How do you decide what materials to use in a piece?
Ahhhh… that’s a difficult question. Some pieces, I know exactly what they’re going to look like. I have an idea. And other pieces sort of evolve. I just start putting pieces together and they start to hum a little, and you get to a certain point and maybe you can’t go any further, and then you’re working on something else two weeks later and a light bulb goes off in the direction of the piece that you’ve put aside. It’s sort of like that. Some evolve, and some are just more concrete ideas. You know what you want before you start. It sort of runs the gamut between those two.
What inspires you?
I don’t know. Most of the themes that are present in my pieces have a lot to do with just, like, the human condition. The daily struggles in sort of a buried way. They’re not always that obvious, but that’s basically what they deal with.

A Final Love Song 2012 12 x 15 x 3″
Your work that I’ve seen is very stark, and some pieces have a line across them dividing them into top and bottom sections. What are you saying with that?

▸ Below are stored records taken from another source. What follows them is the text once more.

(** Away from the queries that end in a newline after a whole match,
    the code builds the JQL of the specification. *)
Lemma jql_refines_spec (query : string) :
  (forall q0, query = q0 +:+ PyStr.newline -> fullmatch issue_id_pattern q0 = false) ->
  jql query = spec_jql query.
Proof.
  intros Hnl. unfold jql, spec_jql.
  destruct (search issue_id_pattern query) eqn:Es;
    destruct (fullmatch issue_id_pattern query) eqn:Ef; try reflexivity.
  - apply issue_id_search_iff in Es as [Es | (q0 & Eq & Es)]; [congruence | ].
    rewrite (Hnl q0 Eq) in Es. discriminate.
  - assert (search issue_id_pattern query = true) by (apply issue_id_search_iff; now left).
    congruence.
Qed.

(** C2. The query ABC-123 followed by a newline does not match the
    issue-id pattern as a whole, and yet [search_issues] builds the
    exact-match clause for it, where the specification has the free-text
    clause: the [$] of the pattern also matches before a final newline. *)
Theorem jql_trailing_newline :
  fullmatch issue_id_pattern ("ABC-123" +:+ PyStr.newline) = false
  /\ jql ("ABC-123" +:+ PyStr.newline)
     = "id=" +:+ PyStr.dquote +:+ "ABC-123" +:+ PyStr.newline +:+ PyStr.dquote
  /\ spec_jql ("ABC-123" +:+ PyStr.newline)
     = "text ~ " +:+ PyStr.dquote +:+ "ABC-123" +:+ PyStr.newline +:+ PyStr.dquote.
Proof. repeat split; reflexivity. Qed.

End IssueIdFacts.

(** ** The authenticated client *)

Section ClientFacts.
Context `{HostSystem}.
Import JiraServerClient.

Lemma bind_read_identity {B} (k : gmap string string -> M B) (w : World) :
  bind read_identity_data k w = k (identity_data w) w.
Proof. reflexivity. Qed.

Lemma client_request_unsigned (self : t) (method path : string) (kwargs : Kwargs)
    (ck pk tok sec : string) (w : World) :
  kw_auth kwargs = None ->
  identity_data w !! "consumer_key" = Some ck ->
  identity_data w !! "private_key" = Some pk ->
  identity_data w !! "access_token" = Some tok ->
  identity_data w !! "access_token_secret" = Some sec ->
  let auth := {| client_key := ck;
                 resource_owner_key := Some tok; resource_owner_secret := Some sec;
                 verifier := None; rsa_key := Some pk;
                 signature_method := "RSA-SHA1"; signature_type := "auth_header" |} in
  let req := {| req_method := method; req_path := path;
                req_kwargs := set_auth (Signer auth) kwargs |} in
  request self method path kwargs w
  = (outcome_of (transport (trace w ++ [EvOAuth1 auth]) req),
     logged [EvOAuth1 auth; EvRequest req] w).
Proof.
  intros Hk Hck Hpk Htok Hsec auth req. unfold request. rewrite Hk.
  rewrite bind_read_identity.
  rewrite (bind_eq _ _ _ _ _ (subscript_some _ _ _ w Hck)).
  rewrite (bind_eq _ _ _ _ _ (subscript_some _ _ _ w Hpk)).
  rewrite (bind_eq _ _ _ _ _ (subscript_some _ _ _ w Htok)).
  rewrite (bind_eq _ _ _ _ _ (subscript_some _ _ _ w Hsec)).
  rewrite (bind_eq _ _ _ _ _ (new_OAuth1_eq _ w)).
  unfold _request. now rewrite logged_logged.
Qed.

(** C4. A request of the authenticated client made with no [auth]
    keyword reaches the HTTP layer with, as its [auth], a signer built
    from the four credentials that the identity holds when the call is
    made, its other keyword arguments unchanged; and when the external
    store replaces the identity's data after a first call, the next
    request carries a signer built from the new values. *)
Theorem client_request_current_credentials (self : t) (method path : string)
    (kwargs : Kwargs) (ck pk tok sec : string) (w : World) :
  kw_auth kwargs = None ->
  identity_data w !! "consumer_key" = Some ck ->
  identity_data w !! "private_key" = Some pk ->
  identity_data w !! "access_token" = Some tok ->
  identity_data w !! "access_token_secret" = Some sec ->
  let auth := {| client_key := ck;
                 resource_owner_key := Some tok; resource_owner_secret := Some sec;
                 verifier := None; rsa_key := Some pk;
                 signature_method := "RSA-SHA1"; signature_type := "auth_header" |} in
  let req := {| req_method := method; req_path := path;
                req_kwargs := {| kw_auth := Some (Signer auth);
                                 kw_data := kw_data kwargs;
                                 kw_params := kw_params kwargs;
                                 kw_allow_text := kw_allow_text kwargs |} |} in
  request self method path kwargs w
  = (outcome_of (transport (trace w ++ [EvOAuth1 auth]) req),
     logged [EvOAuth1 auth; EvRequest req] w)
  /\ forall (data' : gmap string string) (method' path' : string) (kwargs' : Kwargs)
            (ck' pk' tok' sec' : string),
       kw_auth kwargs' = None ->
       data' !! "consumer_key" = Some ck' ->
       data' !! "private_key" = Some pk' ->
       data' !! "access_token" = Some tok' ->
       data' !! "access_token_secret" = Some sec' ->
       let auth' := {| client_key := ck';
                       resource_owner_key := Some tok';
                       resource_owner_secret := Some sec';
                       verifier := None; rsa_key := Some pk';
                       signature_method := "RSA-SHA1";
                       signature_type := "auth_header" |} in
       let req' := {| req_method := method'; req_path := path';
                      req_kwargs := {| kw_auth := Some (Signer auth');
                                       kw_data := kw_data kwargs';
                                       kw_params := kw_params kwargs';
                                       kw_allow_text := kw_allow_text kwargs' |} |} in
       let w1 := rotate_identity data' (snd (request self method path kwargs w)) in
       trace (snd (request self method' path' kwargs' w1))
       = trace w ++ [EvOAuth1 auth; EvRequest req; EvOAuth1 auth'; EvRequest req'].
Proof.
  intros Hk Hck Hpk Htok Hsec auth req.
  pose proof (client_request_unsigned self method path kwargs ck pk tok sec w
                Hk Hck Hpk Htok Hsec) as E1. cbv zeta in E1. unfold set_auth in E1.
  fold auth req in E1. split; [exact E1 | ].
  intros data' method' path' kwargs' ck' pk' tok' sec' Hk' Hck' Hpk' Htok' Hsec'
         auth' req' w1.
  pose proof (client_request_unsigned self method' path' kwargs' ck' pk' tok' sec' w1
                Hk' Hck' Hpk' Htok' Hsec') as E2. cbv zeta in E2. unfold set_auth in E2.
  fold auth' req' in E2.
  rewrite E2. unfold w1. rewrite E1. cbn [snd trace logged rotate_identity].
  now rewrite <- app_assoc.
Qed.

Oh, I’m not going to tell you! I can’t explain everything, and a lot of people don’t like that, but sometimes, the less said the better. Some people will come up and say ‘what does that mean?’ Well, what does it mean to you? It might mean something totally different to me, and it might mean something totally different in a month from now, even though I did it with a number of ideas in mind. But I might see something that I didn’t originally realize.
Are there any other artists in your family?
My older brother Mike is an artist in Guelph. My mother became a nurse, but in her time it probably wasn’t very feasible for her as a female in the 40s to get into art as a career. But she was very talented.
Where can people buy your work?
I have a studio in downtown Peterborough, and the first Friday of most months I have an open studio. That’s one way that they can find me. I’m working on a website. I hope to have it up and running in the next couple months.